Work instructions —
Starting at the first line of the records below, transcribe each line exactly, ending with the line that contains "conn_SetErr : option error → C → C;".

Input data —
(* ===== verification/Pool.v ===== *)
(** * The connection pool ([sdk/go/common/service_router/pool.go])

    The pool is shared by goroutines and protected by one mutex that its
    operations release in the middle.  Every critical section is a function
    on the pool; a goroutine is a program counter between two sections; the
    pool with its goroutines is a transition system in which any goroutine may
    move next.  A connection closed outside the lock belongs to the goroutine
    that closes it, and the close is one step with the section that follows.

    A [poolConn] is an index: [idle] holds indexes, [conns] and [activeTime]
    what they point to, so two references to one connection are seen to be
    the same.  Times are nanoseconds, the zero [time.Time] is 0. *)

From S2P Require Import Prelude RouterTypes.

Definition ErrPoolExhausted : error := mkError "connection pool exhausted" false.
Definition ErrNoFactory : error := mkError "Factory method must be specified." false.

(** ** [Then] and [Done]: what a call on a connection returns

    A callback is a function on the caller's state [S]; [None] is [nil]. *)

Record Then (A : Type) := mkThen { Resp : option A; Err : option error }.
Arguments mkThen {A}. Arguments Resp {A}. Arguments Err {A}.

Section Callbacks.
Context {A S : Type}.

Definition Then_OnSuccess (t : Then A) (suc : option (option A → S → S)) (s : S) : S :=
  match Err t, suc with None, Some f => f (Resp t) s | _, _ => s end.

Definition Then_OnError (t : Then A) (err : option (error → S → S)) (s : S) : S :=
  match Err t, err with Some e, Some f => f e s | _, _ => s end.

Definition Then_TryResponse (t : Then A) (suc : option (option A → S → S))
    (err : option (error → S → S)) (s : S) : S :=
  match Err t with
  | Some e => match err with Some f => f e s | None => s end
  | None => match suc with Some f => f (Resp t) s | None => s end
  end.

Definition Done_Done (then_ : Then A) (done : option (S → S)) (s : S) : Then A * S :=
  (then_, match done with Some f => f s | None => s end).
End Callbacks.

(** ** The [Conn] interface *)

Class Conn (C : Type) := {
  conn_Err : C → option error;
  conn_SetErr : option error → C → C;
  conn_Good : Z → C → bool;
  conn_ForceClose : C → bool;
  conn_Close : C → C
}.

(** ** Options *)

Definition defaultMaxIdleTime : Z := 30 * 10 ^ 9.

Record poolOptions := mkPoolOptions {
  maxIdle : Z;
  maxActive : Z;
  wait : bool;
  idleTimeout : Z;
  metric : bool
}.

Definition PoolMetric (m : bool) (o : poolOptions) : poolOptions :=
  mkPoolOptions (maxIdle o) (maxActive o) (wait o) (idleTimeout o) m.
Definition PoolMaxIdle (n : Z) (o : poolOptions) : poolOptions :=
  mkPoolOptions n (maxActive o) (wait o) (idleTimeout o) (metric o).
Definition PoolMaxActive (n : Z) (o : poolOptions) : poolOptions :=
  mkPoolOptions (maxIdle o) n (wait o) (idleTimeout o) (metric o).
Definition PoolWait (b : bool) (o : poolOptions) : poolOptions :=
  mkPoolOptions (maxIdle o) (maxActive o) b (idleTimeout o) (metric o).
Definition PoolIdleTimeout (t : Z) (o : poolOptions) : poolOptions :=
  mkPoolOptions (maxIdle o) (maxActive o) (wait o) t (metric o).

(** [runtime.NumCPU()] is an argument. *)
Definition newPoolOptions (numCPU : Z) (opt : list (poolOptions → poolOptions))
  : poolOptions :=
  let opts := foldl (λ opts o, o opts) (mkPoolOptions 0 0 false 0 false) opt in
  let opts := if Z.leb (maxActive opts) 0 then PoolMaxActive numCPU opts else opts in
  let opts :=
    if (Z.leb (maxIdle opts) 0 || Z.ltb (maxActive opts) (maxIdle opts))%bool
    then PoolMaxIdle (maxActive opts) opts else opts in
  if Z.leb (idleTimeout opts) 0 then PoolIdleTimeout defaultMaxIdleTime opts else opts.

Your solution —
(* ===== verification/Pool.v ===== *)
(** * The connection pool ([sdk/go/common/service_router/pool.go])

    The pool is shared by goroutines and protected by one mutex that its
    operations release in the middle.  Every critical section is a function
    on the pool; a goroutine is a program counter between two sections; the
    pool with its goroutines is a transition system in which any goroutine may
    move next.  A connection closed outside the lock belongs to the goroutine
    that closes it, and the close is one step with the section that follows.

    A [poolConn] is an index: [idle] holds indexes, [conns] and [activeTime]
    what they point to, so two references to one connection are seen to be
    the same.  Times are nanoseconds, the zero [time.Time] is 0. *)

From S2P Require Import Prelude RouterTypes.

Definition ErrPoolExhausted : error := mkError "connection pool exhausted" false.
Definition ErrNoFactory : error := mkError "Factory method must be specified." false.

(** ** [Then] and [Done]: what a call on a connection returns

    A callback is a function on the caller's state [S]; [None] is [nil]. *)

Record Then (A : Type) := mkThen { Resp : option A; Err : option error }.
Arguments mkThen {A}. Arguments Resp {A}. Arguments Err {A}.

Section Callbacks.
Context {A S : Type}.

Definition Then_OnSuccess (t : Then A) (suc : option (option A → S → S)) (s : S) : S :=
  match Err t, suc with None, Some f => f (Resp t) s | _, _ => s end.

Definition Then_OnError (t : Then A) (err : option (error → S → S)) (s : S) : S :=
  match Err t, err with Some e, Some f => f e s | _, _ => s end.

Definition Then_TryResponse (t : Then A) (suc : option (option A → S → S))
    (err : option (error → S → S)) (s : S) : S :=
  match Err t with
  | Some e => match err with Some f => f e s | None => s end
  | None => match suc with Some f => f (Resp t) s | None => s end
  end.

Definition Done_Done (then_ : Then A) (done : option (S → S)) (s : S) : Then A * S :=
  (then_, match done with Some f => f s | None => s end).
End Callbacks.

(** ** The [Conn] interface *)

Class Conn (C : Type) := {
  conn_Err : C → option error;
  conn_SetErr : option error → C → C;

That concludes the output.